(Exercise aim): Everything in the data below is left aside except the lines from the one containing "kvs with []" through the one containing "(** * splunk-mcp: response"; repeat those exactly.

'''

(** * FHIR pipeline: the ETL normalisation layer

    A shallow embedding of [src/parse_fhir.py] (value extractors and the five
    resource parsers) and of [src/load_database.py] (schema, load, verify and
    the orchestrating [main]), with the properties of the specification
    stated over it.

    Python values are the values [json.load] produces.  Exceptions are
    explicit: a computation returns [Ok v] or [Raise e]. *)

From Stdlib Require Import List String Ascii ZArith Lia Bool Arith PeanoNat.
From Stdlib Require Import DecimalString Permutation.
From Stdlib Require Import Floats.SpecFloat.
From Stdlib Require DecimalNat.
Import ListNotations.

Open Scope string_scope.
Open Scope list_scope.

(** ** Python values and the operations the code applies to them *)

Module Py.

(** What [json.load] returns: [None], [bool], [int], [float], [str], [list]
    and [dict].  A dict is an association list in insertion order whose
    lookup takes the first binding of a key; strings are sequences of 8-bit
    characters. *)
#[local] Set Warnings "-register-all".
Inductive json : Type :=
| JNull
| JBool (b : bool)
| JInt (z : Z)
| JFloat (f : spec_float)
| JStr (s : string)
| JList (l : list json)
| JObj (kvs : list (string * json)).

(** The exceptions the code can meet; all are subclasses of [Exception]. *)
Inductive exn : Type :=
| AttributeError
| TypeError
| IndexError
| KeyError
| OSError
| JSONDecodeError
| IntegrityError (msg : string)
| OperationalError (msg : string)
| InterfaceError
| OverflowError
| PyException (msg : string).

Inductive res (A : Type) : Type :=
| Ok (a : A)
| Raise (e : exn).
Arguments Ok {A} a.
Arguments Raise {A} e.

Definition res_bind {A B} (r : res A) (k : A -> res B) : res B :=
  match r with
  | Ok a => k a
  | Raise e => Raise e
  end.

Definition raises {A} (r : res A) : bool :=
  match r with
  | Ok _ => false
  | Raise _ => true
  end.

Fixpoint assoc (k : string) (kvs : list (string * json)) : option json :=
  match kvs with
  | [] => None
  | (k', v) :: rest => if String.eqb k k' then Some v else assoc k rest
  end.

(** [not x] is [negb (truthy x)]. *)
Definition truthy (v : json) : bool :=
  match v with
  | JNull => false
  | JBool b => b
  | JInt z => negb (Z.eqb z 0)
  | JFloat (S754_zero _) => false
  | JFloat _ => true
  | JStr s => negb (String.eqb s "")
  | JList l => match l with [] => false | _ => true end
  | JObj kvs => match kvs with [] => false | _ => true end
  end.

(** [d.get(k, default)]: only a dict has [get]. *)
Definition get (d : json) (k : string) (default : json) : res json :=
  match d with
  | JObj kvs => Ok (match assoc k kvs with Some v => v | None => default end)
  | _ => Raise AttributeError
  end.

(** [d[k]] with a string key. *)
Definition getitem (d : json) (k : string) : res json :=
  match d with
  | JObj kvs => match assoc k kvs with Some v => Ok v | None => Raise KeyError end
  | _ => Raise TypeError
  end.

(** [v == s] and [v != s] against a string literal. *)
Definition eq_str (v : json) (s : string) : bool :=
  match v with
  | JStr s' => String.eqb s' s
  | _ => false
  end.

Fixpoint substring_of (needle hay : string) : bool :=
  prefix needle hay ||
  match hay with
  | EmptyString => false
  | String _ hay' => substring_of needle hay'
  end.
(** * splunk-mcp: response normalisation of the Splunk and SignalFx clients

    A shallow embedding of [splunk-client.ts] and [signalFx-client.ts]
    together with the properties of their normalisation layer.

    - [JS] models the JavaScript values the clients receive from
      [response.data] and the handful of language operations the clients
      apply to them (property reads, truthiness, [||], [?.], iteration,
      [String(...)], [trim], [toLowerCase], [startsWith]).
    - [Http] is the small monad the clients run in: an upstream server that
      answers requests, a log of the requests issued so far, exceptions.
    - [Splunk] embeds [SplunkClient]; [SignalFx] embeds [SignalFxClient].
    - [SplunkMore] and [SignalFxMore] embed the remaining methods of the
      two clients (health check, indexes and sourcetypes; constructor,
      operations, metrics); [Server] embeds the configuration and the
      trace search handler of [index.ts].
    - [Spec], [SpecMore] and [SpecTraces] hold the vocabulary of the
      properties and the payloads of the repository's test suite;
      [FloatOrder] holds the order of binary64 numbers; [SignalFxProps],
      [SplunkProps], [SplunkExtra] and [SignalFxExtra] hold the
      properties themselves.

    Console logging is not observable by any caller and is left out, except
    where evaluating the logged message can itself throw. *)

From Stdlib Require Import ZArith String Ascii List Bool Lia DecimalString.
From Stdlib Require Floats.
From stdpp Require Import base strings list gmap.

Set Warnings "-register-all".
Open Scope string_scope.
Open Scope Z_scope.
Open Scope list_scope.

(* ===================================================================== *)
(** * JavaScript values *)
(* ===================================================================== *)

Module JS.

(** A value as produced by JSON decoding, plus [undefined].  The numbers
    of these values are the integers among the numbers of the language
    (see [number_to_string]; the times of traces, which the tracing
    client adds and subtracts, are binary64 numbers in [SignalFx]); an
    object is the list of its own properties in property order, with
    pairwise distinct keys. *)
Inductive value : Type :=
| VUndef
| VNull
| VBool (b : bool)
| VNum (z : Z)
| VStr (s : string)
| VArr (xs : list value)
| VObj (fields : list (string * value)).
(** * EEVEE screen-space effects: resources, scheduling and buffer hand-off

    A shallow embedding of [source/blender/draw/engines/eevee/eevee_effects.c]:
    the effect configuration of [EEVEE_effects_init], the pass bindings of
    [EEVEE_effects_cache_init], and the per-frame drivers
    [EEVEE_create_minmax_buffer], [EEVEE_effects_do_ssr] and
    [EEVEE_draw_effects].

    Conventions of the embedding.
    - A [GPUTexture *] or [GPUFrameBuffer *] is an [option]: [None] is NULL.
    - Every pointer-valued field that the C code takes the address of
      ([&txl->bloom_blit], [&effects->source_buffer], ...) is a named
      _slot_; the engine data is a store from slots to pointers, so that
      two C expressions denoting the same field denote the same slot.
    - [int] values are [Z]; the bitmask tests are written with [Z.land]
      and [Z.lor] as in the source.
    - Calls into the draw manager and the GPU module are recorded, in
      program order, in a trace of [event]s.
    - A [float] is an IEEE binary32 value and a [double] a binary64
      value; their arithmetic rounds to nearest, ties to even, as the
      Standard Library's [SpecFloat] specifies it.
    - Float-valued shader parameters that no resource decision depends on
      (thresholds, matrices, texel sizes) are not part of the state. *)

From Stdlib Require Import ZArith QArith Reals Lra List Bool String Lia.
From Stdlib Require Import Floats.SpecFloat.
From stdpp Require Import base decidable option list functions.
Import ListNotations.
Local Open Scope string_scope.
Local Open Scope Z_scope.

(** ** GPU objects *)

(** DRWTextureFormat values used by this file. *)
Inductive DRWTextureFormat :=
  | DRW_TEX_RGBA_8 | DRW_TEX_RGBA_16 | DRW_TEX_RGB_11_11_10
  | DRW_TEX_RG_16 | DRW_TEX_DEPTH_24.

(** A texture object: its identity and the size it was created with. *)
Record GPUTexture := mkTex {
  tex_id : positive;
  tex_width : Z;
  tex_height : Z;
  tex_format : DRWTextureFormat }.

Record GPUFrameBuffer := mkFb { fb_id : positive }.

Global Instance DRWTextureFormat_eq_dec : EqDecision DRWTextureFormat.
Proof. solve_decision. Defined.
Global Instance GPUTexture_eq_dec : EqDecision GPUTexture.
Proof. solve_decision. Defined.
Global Instance GPUFrameBuffer_eq_dec : EqDecision GPUFrameBuffer.
Proof. solve_decision. Defined.

(** DRWTextureFlag values used by this file; a flag word [A | B] is the
    list of its flags. *)
Inductive DRWTextureFlag :=
  | DRW_TEX_FILTER | DRW_TEX_MIPMAP | DRW_TEX_TEMP.

Global Instance DRWTextureFlag_eq_dec : EqDecision DRWTextureFlag.
Proof. solve_decision. Defined.

(** ** Slots: the pointer-valued fields of the engine data *)

(** [GPUTexture *] fields of [EEVEE_TextureList] (txl), of
    [stl->g_data] (g), of [EEVEE_EffectsInfo] (effects), of the static
    [e_data], and the depth texture of the viewport's default list. *)
Inductive tex_slot :=
  | TXL_color | TXL_color_post | TXL_color_double_buffer
  | TXL_bloom_blit
  | TXL_bloom_downsample (i : Z)
  | TXL_bloom_upsample (i : Z)
  | TXL_dof_down_near | TXL_dof_down_far | TXL_dof_coc
  | TXL_dof_near_blur | TXL_dof_far_blur
  | TXL_ssr_normal_input | TXL_ssr_specrough_input
  | TXL_maxzbuffer | TXL_planar_depth | TXL_planar_pool
  | G_minzbuffer | G_volumetric | G_volumetric_transmit
  | G_ssr_hit_output (i : Z)
  | EFX_source_buffer | EFX_unf_source_buffer | EFX_unf_base_buffer
  | E_depth_src | E_color_src
  | SL_shadow_depth_cube_pool | SL_irradiance_pool | SL_probe_pool
  | DTXL_depth.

'''

(Output below):
  | JObj kvs => match kvs with [] => false | _ => true end
  end.

(** [d.get(k, default)]: only a dict has [get]. *)
Definition get (d : json) (k : string) (default : json) : res json :=
  match d with
  | JObj kvs => Ok (match assoc k kvs with Some v => v | None => default end)
  | _ => Raise AttributeError
  end.

(** [d[k]] with a string key. *)
Definition getitem (d : json) (k : string) : res json :=
  match d with
  | JObj kvs => match assoc k kvs with Some v => Ok v | None => Raise KeyError end
  | _ => Raise TypeError
  end.

(** [v == s] and [v != s] against a string literal. *)
Definition eq_str (v : json) (s : string) : bool :=
  match v with
  | JStr s' => String.eqb s' s
  | _ => false
  end.

Fixpoint substring_of (needle hay : string) : bool :=
  prefix needle hay ||
  match hay with
  | EmptyString => false
  | String _ hay' => substring_of needle hay'
  end.
(** * splunk-mcp: response normalisation of the Splunk and SignalFx clients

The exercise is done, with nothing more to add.